One might expect that given their history of discrimination, blacks would rise to the defense of gays and stand at the forefront of the efforts for gay equality. In fact, the reality for the most part is just the opposite. The black community has a dirty secret that few are willing to discuss: blacks are some of the most stridently anti-gay in America. Animosity against gays seems most marked in the South, and is probably strongest among Caribbean blacks. (There are notable exceptions: Coretta Scott King has spoken out strongly in support of gay rights, but her words have largely fallen on deaf ears.)

Why are blacks in America so often intolerant with respect to gay rights? Much of it is due to religion. Whereas the Civil Rights Movement gained much of its inspiration from Southern evangelical churches, these churches are extremely socially conservative. In addition, it angers many blacks to hear their struggle against slavery, Jim Crow and the KKK compared with discrimination against gays.

The GOP senses that it can exploit the issue of gay rights to weaken the strong bonds between blacks and the Democratic Party, and has made this a part of their larger strategy. With the Iraq War and terrorism dominating the news, they have so far not been successful; all the same this is something to watch.
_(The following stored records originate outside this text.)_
(** A probe: by its type, a scheme, a domain, a port and a path, the first word of a
    command, or a port. *)
Definition probe_ok (probe : option Probe) : Prop :=
  match probe with
  | None => True
  | Some p =>
      match probe_httpGet p, probe_exec p, probe_tcpSocket p with
      | Some h, _, _ =>
          scheme_ok (httpGet_scheme h) /\
          (exists host, httpGet_host h = Some host /\ domain_name host /\ String.length host <= 511) /\
          port_set (httpGet_port h) /\ (exists path, httpGet_path h = Some path /\ path <> "")
      | None, Some command, _ => exists word, default [] command !! 0 = Some word /\ word <> ""
      | None, None, Some t => port_set (tcp_port t)
      | None, None, None => True
      end
  end.

Lemma common_ok name : Forall accepted (renderCommon name).
Proof. unfold renderCommon. destruct (seqb name "livenessProbe"); repeat constructor. Qed.

Lemma host_given h : ValidateHost h = None <-> exists host, h = Some host /\ domain_name host /\ String.length host <= 511.
Proof.
  destruct h as [h|]; [rewrite ValidateHost_accepts|]; naive_solver.
Qed.

Lemma probes_ok name probe : Forall accepted (probe_fields name probe) <-> probe_ok probe.
Proof.
  destruct probe as [p|]; cbn [probe_fields probe_ok]; [|by rewrite Forall_nil].
  pose proof (common_ok name) as Hc. unfold renderHttpGet, renderExec, renderTcpSocket, number_field, probe_text.
  destruct (probe_httpGet p) as [h|], (probe_exec p) as [command|], (probe_tcpSocket p) as [t|];
    fields_spec; rewrite ?scheme_spec, ?host_given, ?required_optional, ?port_set_spec; naive_solver.
Qed.
(* ===== verification/ListPages.v ===== *)
(** The pages with a list: how [widgets/KRTable.tsx] turns pages and takes a search, and
    what each page shows - the columns of its table with the rows, the box of an empty
    list, the buttons - for what is loaded and what the user may do. *)

From S2P Require Import Prelude JsString JsNumber ResourceTypes FormChecks WorkloadViews Shell Navigation Tables Pages.

(** ** Pages of a table *)

(** What [react-table] keeps of a table: the page, its size and the search. *)
Record TableState := mkTableState { pageIndex : nat; pageSize : nat; globalFilter : option string }.

(** The functions the hooks of [react-table] return; the first argument of the moves is
    the number of rows.  [newData] is what they do of themselves when the data change. *)
Class TableHooks := {
  gotoPage : nat -> nat -> TableState -> TableState;
  nextPage : nat -> TableState -> TableState;
  previousPage : nat -> TableState -> TableState;
  setPageSize : nat -> TableState -> TableState;
  setGlobalFilter : option string -> TableState -> TableState;
  newData : TableState -> TableState;
  page : forall {A : Type}, TableState -> list A -> list A
}.

(** As documented: [page] holds the rows of the page; a move to a page that has rows
    arrives; new data clear the search. *)
Class TableLaws `{TableHooks} := {
  page_law : forall (A : Type) s (rows : list A), page s rows = take (pageSize s) (drop (pageIndex s * pageSize s) rows);
  gotoPage_law : forall rows n s, n * pageSize s < rows -> gotoPage rows n s = mkTableState n (pageSize s) (globalFilter s);
  nextPage_law : forall rows s, nextPage rows s = gotoPage rows (S (pageIndex s)) s;
  previousPage_law : forall rows s, 0 < pageIndex s -> previousPage rows s = gotoPage rows (pred (pageIndex s)) s;
  setPageSize_law : forall n s, pageSize (setPageSize n s) = n;
  setGlobalFilter_law : forall f s, globalFilter (setGlobalFilter f s) = f /\ pageSize (setGlobalFilter f s) = pageSize s;
  newData_law : forall s, globalFilter (newData s) = None
}.

Definition DefaultPageSize : nat := 20.
Definition initialState : TableState := mkTableState 0 DefaultPageSize None.

(** The control below the table: the sizes offered, the number of rows, and where it is. *)
Record Pagination := mkPagination { rowsPerPageOptions : list nat; pg_count : nat; pg_rowsPerPage : nat; pg_page : nat }.

Section table.
Context `{TableHooks}.

Definition handleChangePage (rows newPage : nat) (s : TableState) : TableState :=
  if Nat.eqb newPage (pageIndex s + 1) then nextPage rows s
  else if Nat.eqb (newPage + 1) (pageIndex s) then previousPage rows s
  else gotoPage rows newPage s.
Definition onChangeRowsPerPage (value : nat) (s : TableState) : TableState := setPageSize value s.

Definition table_pagination (rows : nat) (s : TableState) : option Pagination :=
  if Nat.ltb DefaultPageSize rows then Some (mkPagination [5; 10; 20; 50] rows (pageSize s) (pageIndex s)) else None.

(** ** The box of the search *)

(** The text in the box, and the table. *)
Record FilterBox := mkFilterBox { fb_value : string; fb_table : TableState }.

Definition truthy_filter (s : TableState) : bool := match globalFilter s with Some (String _ _) => true | _ => false end.
(** Each rendering: a text in the box without a search is searched at once. *)
Definition render_filter (b : FilterBox) : FilterBox :=
  if negb (truthy_filter (fb_table b)) && negb (seqb (fb_value b) "")
  then mkFilterBox (fb_value b) (setGlobalFilter (Some (fb_value b)) (fb_table b)) else b.

(** A text is typed; the debounced search is called with a text; the data change. *)
Inductive FilterEvent := TypeFilter (s : string) | FilterCalled (s : string) | DataChanged.
Definition filter_event (b : FilterBox) (e : FilterEvent) : FilterBox :=
  render_filter (match e with
                 | TypeFilter s => mkFilterBox s (fb_table b)
                 | FilterCalled s => mkFilterBox (fb_value b) (setGlobalFilter (if seqb s "" then None else Some s) (fb_table b))
                 | DataChanged => mkFilterBox (fb_value b) (newData (fb_table b))
                 end).
Definition filter_events (events : list FilterEvent) (b : FilterBox) : FilterBox := foldl filter_event b events.
End Router.

Abbreviation Router := Router.Router.

(** [value !== undefined && value !== null] for a query parameter. *)
Definition isPresentQuery (v : QueryValue) : bool :=
  match v with
  | QUndefined | QNull => false
  | _ => true
  end.

(** The loop that copies the query parameters that have a value. *)
Definition presentQueryParams (queryParams : QueryParams) : QueryParams :=
  List.filter (fun entry => isPresentQuery (snd entry)) queryParams.

(** The public methods of [NamedRouterService], and the private ones
    they call. *)
Module Navigation.

Section WithRouter.

Context {UrlTree : Type} (router : Router UrlTree).

(** [createUrlTreeFromPattern(pathPattern, extras)]. *)
Definition createUrlTreeFromPattern (pathPattern : jsstring) (extras : option Extras)
    : Completion UrlTree :=
  segments ← interpolatePathParams (Some pathPattern)
               (default (objectLiteral ∅) (extras ≫= Extras.routeParams));
  let params :=
    match extras ≫= Extras.queryParams with
    | Some queryParams => presentQueryParams queryParams
    | None => []
    end in
  Router.createUrlTree router segments
    (Extras.mkExtras None (Some params)
       (extras ≫= Extras.fragment) (extras ≫= Extras.preserveFragment)
       (extras ≫= Extras.queryParamsHandling) None None).

(** [extractNavigationExtras(extras)]. *)
Definition extractNavigationExtras (extras : option Extras) : Extras :=
  match extras with
  | None => Extras.empty
  | Some given =>
      Extras.mkExtras None None
        (Extras.fragment given) (Extras.preserveFragment given)
        (Extras.queryParamsHandling given)
        (Extras.skipLocationChange given) (Extras.replaceUrl given)
  end.

Definition emptyNameError : JsError :=
  Error (js "NamedRouterService: Route name must be a non-empty string").

Definition notFoundError (routeName : jsstring) : JsError :=
  Error (js "NamedRouterService: Route '" ++ routeName ++ js "' not found in registry").
(** * poopoobar: a terminal progress bar

    A shallow embedding of the TypeScript sources
    [src/humanize.ts], [src/eta-tracker.ts], [src/cursor-util.ts] and
    [src/progress-bar.ts], followed by the properties of the
    humanizers, of the sliding-window queue, of the ETA tracker and of
    the [start]/[tick]/[stop]/[refresh] state machine. *)

From Stdlib Require Import ZArith QArith Qabs Qround Lqa String Ascii Lia Bool.
From stdpp Require Import base tactics option list gmap.

Local Open Scope string_scope.
Local Open Scope Z_scope.

(** ** The JavaScript values the program computes with

    A JavaScript [number] is modelled by its exact value: [NaN], the two
    infinities, or a rational.  All IEEE special cases that the program
    can meet (division by zero, [0/0], comparisons with [NaN]) are
    written out.  Three things are not modelled:
    - binary rounding: the program rounds a quotient or a product that
      is not representable before it goes on, so that a [Math.floor]
      that follows can give the next integer ([1.7999999999999998 * 10]
      is 18 in the program and below 18 here);
    - the sign of zero: a quotient by a zero that the program computed
      as [-0] is minus infinity there and plus infinity here, which
      takes a negative dividend or divisor before;
    - exponent notation: integers are printed with all their digits, as
      the program prints them below 1e21.
    The properties below are about lengths, signs, special values and
    integers up to [MAX_SAFE_INTEGER], on which the two agree, or say
    where they need more. *)
Module JS.

Inductive number : Type :=
| NaN
| Infinity (negative : bool)
| Fin (q : Q).

Definition num (z : Z) : number := Fin (inject_Z z).

Definition POSITIVE_INFINITY : number := Infinity false.

(** [Number.MAX_SAFE_INTEGER]: up to it every integer is a number, the
    sum of two integers is exact and [String] prints every digit. *)
Definition MAX_SAFE_INTEGER : Z := 2 ^ 53 - 1.

Definition Qltb (a b : Q) : bool := negb (Qle_bool b a).

(** [a === b] on numbers. *)
Definition seq (a b : number) : bool :=
  match a, b with
  | Fin x, Fin y => Qeq_bool x y
  | Infinity s, Infinity t => Bool.eqb s t
  | _, _ => false
  end.
(** [detectLoop] around [trackHand]: when the detector is consulted and
    reports a hand, the call stores the video clock, runs [trackHand] and,
    unless that throws, re-arms the loop. *)
Lemma detectLoop_hand (env : Tick) (this : Engine) (hand : Hand) :
  tracked env this = Some hand ->
  detectLoop env this
  = match trackHand env hand (set_lastVideoTime (currentTime env) this) with
    | mkResult (Some _) this' t =>
        mkResult (Some tt) (set_animationId (Some (frameHandle env)) this') (t ++ [RequestAnimationFrame])
    | mkResult None this' t => mkResult None this' t
    end.
Proof.
  unfold tracked, detectLoop.
  destruct this as [hl vid aid lvt cb cx cy tx ty wp pst sc lsx lsy lhs]; fields.
  destruct vid as [v|]; [|discriminate].
  destruct hl as [h|]; [|discriminate].
  destruct (currentTime env =? lvt)%float eqn:Ec; [discriminate|].
  destruct (landmarks env) as [|hand' rest]; [discriminate|].
  cbn [hd_error]. intros [= ->].
  exec. rewrite Ec. exec.
  destruct (trackHand env hand _) as [[[]|] s t]; reflexivity.
Qed.

(** A call that throws has dispatched nothing, has not re-armed the loop
    and has left the pinch session and the resources alone; it has stored
    the video clock. *)
Lemma malformed_frame (env : Tick) (this : Engine) :
  kind env this = Malformed ->
  effects env this = []
  /\ returns env this = false
  /\ wasPinching (frame env this) = wasPinching this
  /\ pinchStartTime (frame env this) = pinchStartTime this
  /\ isScrolling (frame env this) = isScrolling this
  /\ lastScrollX (frame env this) = lastScrollX this
  /\ lastScrollY (frame env this) = lastScrollY this
  /\ lastHandScale (frame env this) = lastHandScale this
  /\ video (frame env this) = video this
  /\ handLandmarker (frame env this) = handLandmarker this
  /\ callback (frame env this) = callback this
  /\ animationId (frame env this) = animationId this
  /\ lastVideoTime (frame env this) = currentTime env.
Proof.
  unfold kind. destruct (tracked env this) as [hand|] eqn:Et; [|discriminate].
  destruct (points hand) as [p|] eqn:Ep; [destruct (pinching p); discriminate|].
  intros _. unfold effects, returns, frame.
  rewrite (detectLoop_hand env this hand Et), (trackHand_throws env hand _ Ep).
  cbn [completion final trace]. unfold thrownEngine.
  destruct (nth_error hand 8); repeat split; reflexivity.
Qed.

(** The three ways a call of [detectLoop] can go. *)
Lemma frame_cases (env : Tick) (this : Engine) :
  tracked env this = None
  \/ kind env this = Malformed
  \/ exists p, sees env this = Some p.
Proof.
  unfold kind, sees. destruct (tracked env this) as [hand|]; [|left; reflexivity].
  right. destruct (points hand) as [p|]; [right; exists p; reflexivity | left; reflexivity].
Qed.

(** ** Pointer presses and releases pair up *)

Lemma count_app (f : Effect -> bool) (t u : list Effect) :
  count f (t ++ u) = (count f t + count f u)%nat.
Proof. unfold count. now rewrite filter_app, length_app. Qed.
(** ** A failed fetch *)

(** C7: the effect of a failed fetch adds one alert of level [ERROR]
    to the store and changes nothing else, so the accumulated
    organizations and the after-cursor stay as they were.  The alert
    carries the description of the error body when it has one, with
    the message of the body or else the translated default; without a
    description it is the generic alert. *)
Theorem organizationsFetchRequestErrorEffect_alert
    (error : Js.val) (s : State) :
  Js.truthy error = true ->
  let data := Js.get "data" (Js.get "response" error) in
  let alert :=
    if Js.truthy (Js.get "description" data)
    then {| description := Js.get "description" data;
            level := ERROR;
            message :=
              Js.coalesce (Js.get "message" data)
                (Js.Str (t "organizations:notifications.getOrganizationList.error.message")) |}
    else {| description :=
              Js.Str (t "organizations:notifications.getOrganizationList.genericError.description");
            level := ERROR;
            message :=
              Js.Str (t "organizations:notifications.getOrganizationList.genericError.message") |} in
  organizationsFetchRequestErrorEffect t error s = Done tt (withAlert alert s)
  /\ organizations (withAlert alert s) = organizations s
  /\ afterCursor (withAlert alert s) = afterCursor s
  /\ alerts (withAlert alert s) = alerts s ++ [alert]
  /\ level alert = ERROR.
Proof.
  intros Herr data alert. subst alert.
  unfold organizationsFetchRequestErrorEffect. rewrite Herr. cbn [negb].
  fold data.
  destruct (Js.truthy (Js.get "description" data)) eqn:Hdesc.
  - assert (Js.coalesce (Js.get "description" data)
              (Js.Str (t "organizations:notifications.getOrganizationList.error.description"))
            = Js.get "description" data) as ->.
    { destruct (Js.get "description" data); try discriminate; reflexivity. }
    repeat split; reflexivity.
  - repeat split; reflexivity.
Qed.

(** Without an error the effect does nothing. *)
Lemma organizationsFetchRequestErrorEffect_none (error : Js.val) (s : State) :
  Js.truthy error = false ->
  organizationsFetchRequestErrorEffect t error s = Done tt s.
Proof.
  intros Herr. unfold organizationsFetchRequestErrorEffect.
  rewrite Herr. reflexivity.
Qed.

(** ** The submit button *)

Lemma isEmpty_Arr_Str (l : list string) :
  Js.isEmpty (Js.Arr (map Js.Str l)) = false <-> l <> [].
Proof.
  destruct l; simpl; split; congruence.
Qed.

(** The [disabled] property of the submit button, when the button is
    rendered: off exactly when the list of email domains is not empty,
    an organization name is selected and the [submitting] flag of the
    form is down. *)
Theorem submitButton_enabled
    (isReadOnly submitting : bool) (values : Js.val) (s : State)
    (button : PrimaryButton) :
  submitButton isReadOnly submitting values s = Some button ->
  disabled button = false
  <-> (emailDomainList s <> []
       /\ Js.isEmpty (Js.get "organizationName" values) = false
       /\ submitting = false).
Proof.
  clear t FormValidation_domain.
  unfold submitButton. destruct isReadOnly; cbn [negb]; [discriminate|].
  intros [= <-]. cbn [disabled].
  rewrite !orb_false_iff.
  change (match map Js.Str (emailDomainList s) with
          | [] => true
          | _ :: _ => false
          end)
    with (Js.isEmpty (Js.Arr (map Js.Str (emailDomainList s)))).
  rewrite isEmpty_Arr_Str. tauto.
Qed.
This brings me to the current Democratic candidates Hillary Clinton and Barack Obama, who are competing for the “black vote”. I am curious to see what they have to say with respect to gay rights, especially in South Carolina where one of the first primaries will be held. Unfortunately the issue never came up during the first Democratic debate. Barack seems perfectly positioned to finally address the dirty secret of black animosity towards gays head-on. If he has the courage, he can make a forceful case that blacks should be sympathetic to the plight of gays and be working to extend civil rights to this disenfranchised community. That would truly be revolutionary.